In the entries that follow, the lines from the one with "pose proof (fi_size _ Hinv)" through the one with "pn_limit (pm_remotePausedNeighbors pm)" are the ones to write out, exactly and with both ends included. Nothing else should appear.
====== Excerpted records ======
Lemma shift_spec m e items :
  fifo_inv m → fm_items m = e :: items →
  (yl_shift (fm_dropQueue m)).2 = Some e.1 ∧ map_delete e.1 (fm_items m) = items ∧
  fifo_inv (MkFifo items (yl_shift (fm_dropQueue m)).1 (fm_nextNode m) (fm_ttlInMs m) (fm_maxSize m)).
Proof.
  intros [Hq Hk Hn Hf Hs] Hi. rewrite Hi in Hq, Hk.
  rewrite fmap_cons in Hq. rewrite fmap_cons in Hk.
  rewrite Hq in Hn, Hf. apply NoDup_cons in Hk as [Hnin Hk]. apply NoDup_cons in Hn as [_ Hn].
  apply Forall_cons in Hf as [_ Hf].
  rewrite yl_shift_key, Hq. split_and!; [done| |split; cbn].
  - rewrite Hi. unfold map_delete. rewrite filter_cons_False by tauto. by apply map_delete_absent.
  - by rewrite yl_shift_nodes, Hq.
  - done.
  - by rewrite yl_shift_nodes, Hq.
  - by rewrite yl_shift_nodes, Hq.
  - unfold fm_size in *. rewrite Hi in Hs. cbn in *. lia.
Qed.

Lemma fifo_set_spec now k v m :
  fifo_inv m →
  ∃ m' dropped, fifo_set now k v m = (m', Return dropped) ∧ fifo_inv m' ∧
    fm_ttlInMs m' = fm_ttlInMs m ∧ fm_maxSize m' = fm_maxSize m ∧
    fifo_view m' = (if (fm_maxSize m =? 0)%Z then fifo_view m
                    else make_room (fm_maxSize m) (without k (fifo_view m)) ++ [(k, (v, now + fm_ttlInMs m)%Z)]).
Proof.
  intros Hinv. unfold fifo_set. destruct (Z.eqb_spec (fm_maxSize m) 0) as [Hz|Hz]; [by exists m, []|].
  pose proof (fi_size _ Hinv) as Hs. rewrite (proj2 (Z.ltb_ge _ _)) by done.
  destruct (fifo_delete k m) as [m1 dropped] eqn:Hd.
  destruct (fifo_delete_spec _ _ _ _ Hinv Hd) as (Hinv1 & Hv1 & _ & Ht1 & Hm1 & _).
  assert (k ∉ (fm_items m1).*1) as Hnin.
  { rewrite <-view_keys, Hv1. apply without_keys. }
  assert (fm_size m1 = Z.of_nat (length (without k (fifo_view m)))) as Hlen.
  { rewrite <-Hv1. unfold fm_size, fifo_view. by rewrite length_fmap. }
  unfold make_room. rewrite <-Hlen, <-Hm1, <-Ht1, <-Hv1. pose proof (fi_size _ Hinv1) as Hs1.
  destruct (Z.eqb_spec (fm_size m1) (fm_maxSize m1)) as [He|He].
  2: { destruct (add_entry_spec now k v m1 Hinv1 Hnin ltac:(lia)) as [Hi Hv].
       exists (add_entry now k v m1), dropped. done. }
  destruct (fm_items m1) as [|e items] eqn:Hi.
  { exfalso. unfold fm_size in He. rewrite Hi in He. cbn in He. lia. }
  destruct (shift_spec m1 e items Hinv1 Hi) as (Hkey & Hdel & Hinv2).
  destruct (yl_shift (fm_dropQueue m1)) as [queue key] eqn:Hsh. cbn in Hkey, Hinv2. subst key. cbn [fm_items fm_dropQueue fm_nextNode fm_ttlInMs fm_maxSize].
  rewrite Hi in Hdel. rewrite Hdel.
  destruct (add_entry_spec now k v _ Hinv2) as [Hi3 Hv3].
  - cbn. intros Hin. apply Hnin. rewrite fmap_cons. by right.
  - unfold fm_size in *. rewrite Hi in He. cbn in *. lia.
  - eexists _, _. split_and!; [done|done|done|done|]. rewrite Hv3. unfold fifo_view. cbn. by rewrite Hi.
Qed.
Definition of_chain msgChainId (messages : list net_message) : list net_message :=
  filter (λ msg, nm_messageChainId msg = msgChainId) messages.

Definition buffer msgChainId pm : list net_message := default [] (pm_latestMessages pm !! msgChainId).

Record manager_inv (ids : list string) (emitted : list net_message) pm : Prop := {
  mi_local : paused_ok ids (pm_localPausedNeighbors pm);
  mi_remote : paused_ok ids (pm_remotePausedNeighbors pm);
  mi_limits : pn_limit (pm_localPausedNeighbors pm) = pm_maxPausedNeighbors pm ∧
              pn_limit (pm_remotePausedNeighbors pm) = pm_maxPausedNeighbors pm;
  mi_latest chain : buffer chain pm = last_n LATEST_MESSAGES (of_chain chain emitted)
}.

Definition plum_inv (emitted : list net_message) (n : plum_node) : Prop :=
  nl_inv (pl_neighbors n) ∧ manager_inv (getIds (pl_neighbors n)) emitted (pl_manager n).

Lemma with_local_inv ids ids' emitted p pm :
  manager_inv ids emitted pm → (∀ x, x ∈ ids → x ∈ ids') → paused_ok ids' p → pn_limit p = pm_maxPausedNeighbors pm →
  manager_inv ids' emitted (with_local p pm).
Proof. intros [Hl Hr [Hm Hm'] Hlat] Hids Hp Hlim. split; [done|by eapply paused_ok_mono|done|done]. Qed.

Lemma with_remote_inv ids ids' emitted p pm :
  manager_inv ids emitted pm → (∀ x, x ∈ ids → x ∈ ids') → paused_ok ids' p → pn_limit p = pm_maxPausedNeighbors pm →
  manager_inv ids' emitted (with_remote p pm).
Proof. intros [Hl Hr [Hm Hm'] Hlat] Hids Hp Hlim. split; [by eapply paused_ok_mono|done|done|done]. Qed.

Lemma with_ahead_inv ids emitted ahead pm : manager_inv ids emitted pm → manager_inv ids emitted (with_ahead ahead pm).
Proof. by intros []. Qed.

Lemma pn_add_limit node chain p : pn_limit (pn_add node chain p) = pn_limit p.
Proof. unfold pn_add. by case_match. Qed.

Lemma pauseNeighbor_inv neighbors emitted node chain pm :
  manager_inv (getIds neighbors) emitted pm →
  manager_inv (getIds neighbors) emitted (pauseNeighbor neighbors node chain pm).1 ∧
  emitted_of (pauseNeighbor neighbors node chain pm).2 = [].
Proof.
  intros Hinv. unfold pauseNeighbor. destruct (nl_has node neighbors) eqn:Hh; [|done]. apply map_has_spec in Hh.
  case_match; [|done]. split; [|done]. pose proof Hinv as [_ Hr [_ Hm] _].
  eapply with_remote_inv; [done|done| |by rewrite pn_add_limit]. by apply pn_add_ok.
Qed.

Lemma resumeNeighbor_inv ids emitted node chain t pm :
  manager_inv ids emitted pm →
  manager_inv ids emitted (resumeNeighbor node chain t pm).1 ∧ emitted_of (resumeNeighbor node chain t pm).2 = [].
Proof.
  intros Hinv. unfold resumeNeighbor. case_match; [|done]. split; [|done]. pose proof Hinv as [_ Hr [_ Hm] _].
  eapply with_remote_inv; [done|done| |by rewrite pn_delete_limit]. by apply pn_delete_ok.
Qed.

Lemma onMetadata_inv ids emitted msg previousNode pm :
  manager_inv ids emitted pm →
  let '(pm', effects, _) := onMetadata msg previousNode pm in manager_inv ids emitted pm' ∧ emitted_of effects = [].
Proof.
  intros Hinv. unfold onMetadata. destruct (_ <? _)%Z; [|done].
  set (ahead := with_ahead _ pm). assert (manager_inv ids emitted ahead) as Ha by (by apply with_ahead_inv).
  destruct (_ <? _)%nat; [|done].
  destruct (resumeNeighbor_inv ids emitted previousNode (nm_messageChainId msg)
              (getLatestMessageTimestamp (nm_messageChainId msg) ahead) ahead Ha) as [Hr He].
  destruct (resumeNeighbor _ _ _ _) as [pm' [|e effects]]; [|done]. split; [|done]. by apply with_ahead_inv.
Qed.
======
Result of the exercise:
  pose proof (fi_size _ Hinv) as Hs. rewrite (proj2 (Z.ltb_ge _ _)) by done.
  destruct (fifo_delete k m) as [m1 dropped] eqn:Hd.
  destruct (fifo_delete_spec _ _ _ _ Hinv Hd) as (Hinv1 & Hv1 & _ & Ht1 & Hm1 & _).
  assert (k ∉ (fm_items m1).*1) as Hnin.
  { rewrite <-view_keys, Hv1. apply without_keys. }
  assert (fm_size m1 = Z.of_nat (length (without k (fifo_view m)))) as Hlen.
  { rewrite <-Hv1. unfold fm_size, fifo_view. by rewrite length_fmap. }
  unfold make_room. rewrite <-Hlen, <-Hm1, <-Ht1, <-Hv1. pose proof (fi_size _ Hinv1) as Hs1.
  destruct (Z.eqb_spec (fm_size m1) (fm_maxSize m1)) as [He|He].
  2: { destruct (add_entry_spec now k v m1 Hinv1 Hnin ltac:(lia)) as [Hi Hv].
       exists (add_entry now k v m1), dropped. done. }
  destruct (fm_items m1) as [|e items] eqn:Hi.
  { exfalso. unfold fm_size in He. rewrite Hi in He. cbn in He. lia. }
  destruct (shift_spec m1 e items Hinv1 Hi) as (Hkey & Hdel & Hinv2).
  destruct (yl_shift (fm_dropQueue m1)) as [queue key] eqn:Hsh. cbn in Hkey, Hinv2. subst key. cbn [fm_items fm_dropQueue fm_nextNode fm_ttlInMs fm_maxSize].
  rewrite Hi in Hdel. rewrite Hdel.
  destruct (add_entry_spec now k v _ Hinv2) as [Hi3 Hv3].
  - cbn. intros Hin. apply Hnin. rewrite fmap_cons. by right.
  - unfold fm_size in *. rewrite Hi in He. cbn in *. lia.
  - eexists _, _. split_and!; [done|done|done|done|]. rewrite Hv3. unfold fifo_view. cbn. by rewrite Hi.
Qed.
Definition of_chain msgChainId (messages : list net_message) : list net_message :=
  filter (λ msg, nm_messageChainId msg = msgChainId) messages.

Definition buffer msgChainId pm : list net_message := default [] (pm_latestMessages pm !! msgChainId).

Record manager_inv (ids : list string) (emitted : list net_message) pm : Prop := {
  mi_local : paused_ok ids (pm_localPausedNeighbors pm);
  mi_remote : paused_ok ids (pm_remotePausedNeighbors pm);
  mi_limits : pn_limit (pm_localPausedNeighbors pm) = pm_maxPausedNeighbors pm ∧
              pn_limit (pm_remotePausedNeighbors pm) = pm_maxPausedNeighbors pm;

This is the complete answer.